Ледников покосился на Викторию Алексеевну. Она смотрела на дурачащихся сыновей во все глаза и выглядела совершенно счастливой. «Нет, семья, – подумал Ледников, – все-таки семья, несмотря ни на что! Все-таки самые близкие друг другу люди».
– У вас всегда было весело, – сказала Лена. – Причем без всякого повода… Я так всегда вам завидовала!
– Ну, как же без повода, – вдруг с садистской усмешкой сказала Гланька. – У нас повод ого какой! Всем поводам повод – хочешь смейся, хочешь гогочи!
– Что ты имеешь в виду? – удивленно спросила Виктория Алексеевна, промокая глаза.
– Ну, как же! Мы ждем прибавления в нашей большой и дружной семье. Ты что, бабуля, забыла?
– Мы? – ничего не поняла Виктория Алексеевна.
– Мы. Семейство Востросаблиных. Твой сын и наш дядя продолжает усердно размножаться!
– Ты чего несешь? Офонарела, что ли, от своей звездности? – наконец понял, куда она гнет, Артем.
– Я несу? – изумилась Гланька. – Это ты несешь нам радостные вещи. Или ты уже забыл, что сообщил сегодня всем поутру?
– Боже мой! – ахнула Виктория Алексеевна. – Я ведь тоже забыла!
– Простите, я не очень понимаю, о чем вы все время говорите? – растерянно сказала Лена.
– Мы говорим о том, что у них будет ребенок.
– У них?
– У них, у них! – радостно подтвердила Гланька. – У хорошо знакомого вам Артема Николаевича и его ненормальной жены.
– Так он же развелся, я слышала… – беспомощно сказала Лена.
– Кто тебе сказал? – неожиданно грубо и жестко спросил Андрей. – Зачем ему разводиться? Ему так удобнее – не разводясь. На всякий случай. А вдруг понадобится переночевать при случае? Ну и ребенка завести по ходу дела.
– Поздравляю, Артем… – с трудом, но спокойно выговорила Лена. – У вас действительно очень весело…
– Просто зашибись! – скривила губы Гланька и, глядя на Лену с нескрываемым торжеством, съязвила: – «Ярмарка безумия», действие второе, спектакль продолжается.
– Но мне пора. Спасибо.
Лена встала и пошла к выходу.
– Енот! Енот! – дернулся следом за ней Артем.
– Ты понимаешь, Ледников, его жена теперь из-за ребенка вернется к нему… – раздраженно бросил Андрей. – А мать не сможет с ней жить под одной крышей. И она, тварь, это знает… И специально это делает!
– Да, Валя, я стану лишней в собственном доме, – тихо сказала Виктория Алексеевна. – И здесь я теперь не могу жить. У меня отнимают все. Этот дом, квартиру, в которой мы жили с Колей… У меня отнимают все.

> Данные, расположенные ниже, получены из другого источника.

(* ===== verification/RdpMailbox.v ===== *)
(** * The RDP output mailbox

    rdp-helper/src/output_mailbox.rs: the queue between the session and clipboard
    threads of the RDP helper and its writer thread.  Unlike the VNC mailbox it has
    no session gate: a [Reconnecting] event discards queued cursor events only, and
    the terminal events discard pending pictures as well.  A method runs under the
    mutex and is a function on [State]; the threads are the step relation [step]. *)

From S2P Require Import Prelude Viewer RdpProtocol.

(** ** State *)

Record State := mk_state {
  control : list HelperEvent;
  latest_frame : option HelperEvent;
  latest_delta : option HelperEvent;
  sender_count : N;
  receiver_alive : bool;
}.

Inductive MailboxClosed := mailbox_closed.

Inductive Notify := NotifyNone | NotifyOne | NotifyAll.

Definition output_mailbox : State := mk_state [] None None 1 true.

(** ** Queue helpers *)

Definition merge_deltas (previous next : HelperEvent) : HelperEvent :=
  match previous, next with
  | FrameBgraRects width height rects bgra,
    FrameBgraRects next_width next_height next_rects next_bgra =>
      if (width =? next_width)%N && (height =? next_height)%N
      then FrameBgraRects width height (rects ++ next_rects) (bgra ++ next_bgra)
      else next
  | _, next => next
  end.

Definition enqueue_control (control : list HelperEvent) (event : HelperEvent)
    : list HelperEvent :=
  match last control, event with
  | Some (CursorPosition _ _), CursorPosition next_x next_y =>
      removelast control ++ [CursorPosition next_x next_y]
  | Some (CursorRgbaBytes _ _ _ _ _), CursorRgbaBytes _ _ _ _ _ =>
      removelast control ++ [event]
  | _, event => control ++ [event]
  end.

Definition is_cursor (event : HelperEvent) : bool :=
  match event with
  | CursorDefault | CursorHidden | CursorPosition _ _ | CursorRgbaBytes _ _ _ _ _ => true
  | _ => false
  end.

(** [control.retain(|event| !matches!(event, ..))]. *)
Fixpoint discard_pending_cursor_events (control : list HelperEvent) : list HelperEvent :=
  match control with
  | [] => []
  | e :: rest =>
      if is_cursor e then discard_pending_cursor_events rest
      else e :: discard_pending_cursor_events rest
  end.

Definition with_control (st : State) (c : list HelperEvent) : State :=
  mk_state c (latest_frame st) (latest_delta st) (sender_count st) (receiver_alive st).

Definition with_pictures (st : State) (f d : option HelperEvent) : State :=
  mk_state (control st) f d (sender_count st) (receiver_alive st).

(** ** [OutputSender] *)

(** The match of [send], once the receiver is known to be alive. *)
Definition accept_event (event : HelperEvent) (st : State) : State :=
  match event with
  | FrameBgraBytes _ _ _ => with_pictures st (Some event) None
  | FrameBgraRects _ _ _ _ =>
      with_pictures st (latest_frame st)
        (Some match latest_delta st with
              | Some previous => merge_deltas previous event
              | None => event
              end)
  | ConnectionFailure _ | Terminated _ =>
      let st := with_pictures st None None in
      with_control st (discard_pending_cursor_events (control st) ++ [event])
  | Reconnecting _ _ =>
      with_control st (discard_pending_cursor_events (control st) ++ [event])
  | _ => with_control st (enqueue_control (control st) event)
  end.

Definition send (event : HelperEvent) (st : State)
    : State * Notify * outcome MailboxClosed () :=
  if receiver_alive st
  then (accept_event event st, NotifyOne, Ok ())
  else (st, NotifyNone, Err mailbox_closed).

Definition with_sender_count (st : State) (n : N) : State :=
  mk_state (control st) (latest_frame st) (latest_delta st) n (receiver_alive st).

Definition clone_sender (st : State) : State :=
  with_sender_count st (sender_count st + 1).

(** [saturating_sub(1)]: subtraction on [N] stops at zero. *)
Definition drop_sender (st : State) : State * Notify :=
  let st := with_sender_count st (sender_count st - 1) in
  (st, if (sender_count st =? 0)%N then NotifyAll else NotifyNone).

(** ** [OutputReceiver] *)

Inductive RecvPoll :=
  | Received (event : HelperEvent)
  | Closed
  | WouldWait.

(** One pass of the loop of [recv]. *)
Definition recv_poll (st : State) : State * RecvPoll :=
  match control st with
  | c :: rest => (with_control st rest, Received c)
  | [] =>
      match latest_frame st with
      | Some frame => (with_pictures st None (latest_delta st), Received frame)
      | None =>
          match latest_delta st with
          | Some delta => (with_pictures st None None, Received delta)
          | None => if (sender_count st =? 0)%N then (st, Closed) else (st, WouldWait)
          end
      end
  end.

Definition drop_receiver (st : State) : State * Notify :=
  (mk_state [] None None (sender_count st) false, NotifyAll).

(** ** Threads *)

Inductive Receiver := Running | Sleeping | Gone.

Record Config := mk_config { mailbox : State; receiver : Receiver }.

Definition initial : Config := mk_config output_mailbox Running.

Definition notified (n : Notify) (r : Receiver) : Receiver :=
  match n, r with
  | (NotifyOne | NotifyAll), Sleeping => Running
  | _, r => r
  end.

Arguments notified : simpl never.

Inductive Label :=
  | LSend (event : HelperEvent) (delivered : bool)
  | LClone
  | LDropSender
  | LRecv (event : HelperEvent)
  | LClosed
  | LSleep
  | LSpurious
  | LDropReceiver.

Inductive step : Config → Label → Config → Prop :=
  | step_send st r e st' n res :
      (0 < sender_count st)%N → send e st = (st', n, res) →
      step (mk_config st r) (LSend e (is_ok res)) (mk_config st' (notified n r))
  | step_clone st r :
      (0 < sender_count st)%N →
      step (mk_config st r) LClone (mk_config (clone_sender st) r)
  | step_drop_sender st r st' n :
      (0 < sender_count st)%N → drop_sender st = (st', n) →
      step (mk_config st r) LDropSender (mk_config st' (notified n r))
  | step_recv st st' e :
      recv_poll st = (st', Received e) →
      step (mk_config st Running) (LRecv e) (mk_config st' Running)
  | step_closed st st' :
      recv_poll st = (st', Closed) →
      step (mk_config st Running) LClosed (mk_config st' Running)
  | step_sleep st st' :
      recv_poll st = (st', WouldWait) →
      step (mk_config st Running) LSleep (mk_config st' Sleeping)
  | step_spurious st :
      step (mk_config st Sleeping) LSpurious (mk_config st Running)
  | step_drop_receiver st :
      step (mk_config st Running) LDropReceiver (mk_config (drop_receiver st).1 Gone).

(** An execution: the labels are in order of time. *)
Inductive run : Config → list Label → Config → Prop :=
  | run_nil c : run c [] c
  | run_snoc c ls c1 l c2 : run c ls c1 → step c1 l c2 → run c (ls ++ [l]) c2.

(** The step relation, executed. *)
Definition exec (c : Config) (l : Label) : option Config :=
  let '(mk_config st r) := c in
  match l, r with
  | LSend e delivered, _ =>
      let '(st', n, res) := send e st in
      if decide (0 < sender_count st ∧ is_ok res = delivered)%N
      then Some (mk_config st' (notified n r)) else None
  | LClone, _ =>
      if decide (0 < sender_count st)%N then Some (mk_config (clone_sender st) r) else None
  | LDropSender, _ =>
      if decide (0 < sender_count st)%N
      then Some (mk_config (drop_sender st).1 (notified (drop_sender st).2 r)) else None
  | LRecv e, Running =>
      match recv_poll st with
      | (st', Received e') => if decide (e = e') then Some (mk_config st' Running) else None
      | _ => None
      end
  | LClosed, Running =>
      match recv_poll st with (st', Closed) => Some (mk_config st' Running) | _ => None end
  | LSleep, Running =>
      match recv_poll st with (st', WouldWait) => Some (mk_config st' Sleeping) | _ => None end
  | LSpurious, Sleeping => Some (mk_config st Running)
  | LDropReceiver, Running => Some (mk_config (drop_receiver st).1 Gone)
  | _, _ => None
  end.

В комнату вернулся распаленный, пылающий злобой Артем. Он наклонился к Гланьке и яростно выкрикнул:
– Кто тебя просил? Чего ты лезешь не в свои дела?
«Ну, вот, – подумал Ледников, – сейчас еще придется эту язву защищать от разбушевавшегося дяди». И в который раз за день подивился откровенности и накалу чувств, бушевавших в семье Востросаблиных. В его собственном семействе ничего подобного представить было нельзя. Мать и отец могли обидеться на какое-нибудь неудачное слово, даже случайно повышенный голос. Обидеться, замкнуться в себе, не разговаривать несколько дней…
Но Гланьке, похоже, ничьей помощи не требовалось. Она смотрела на бушевавшего Артема с холодным презрением, но без всякого беспокойства по поводу своей судьбы.
– Чего ты сюда вообще приперлась? – бесновался Артем. – Чего ты тут вынюхиваешь?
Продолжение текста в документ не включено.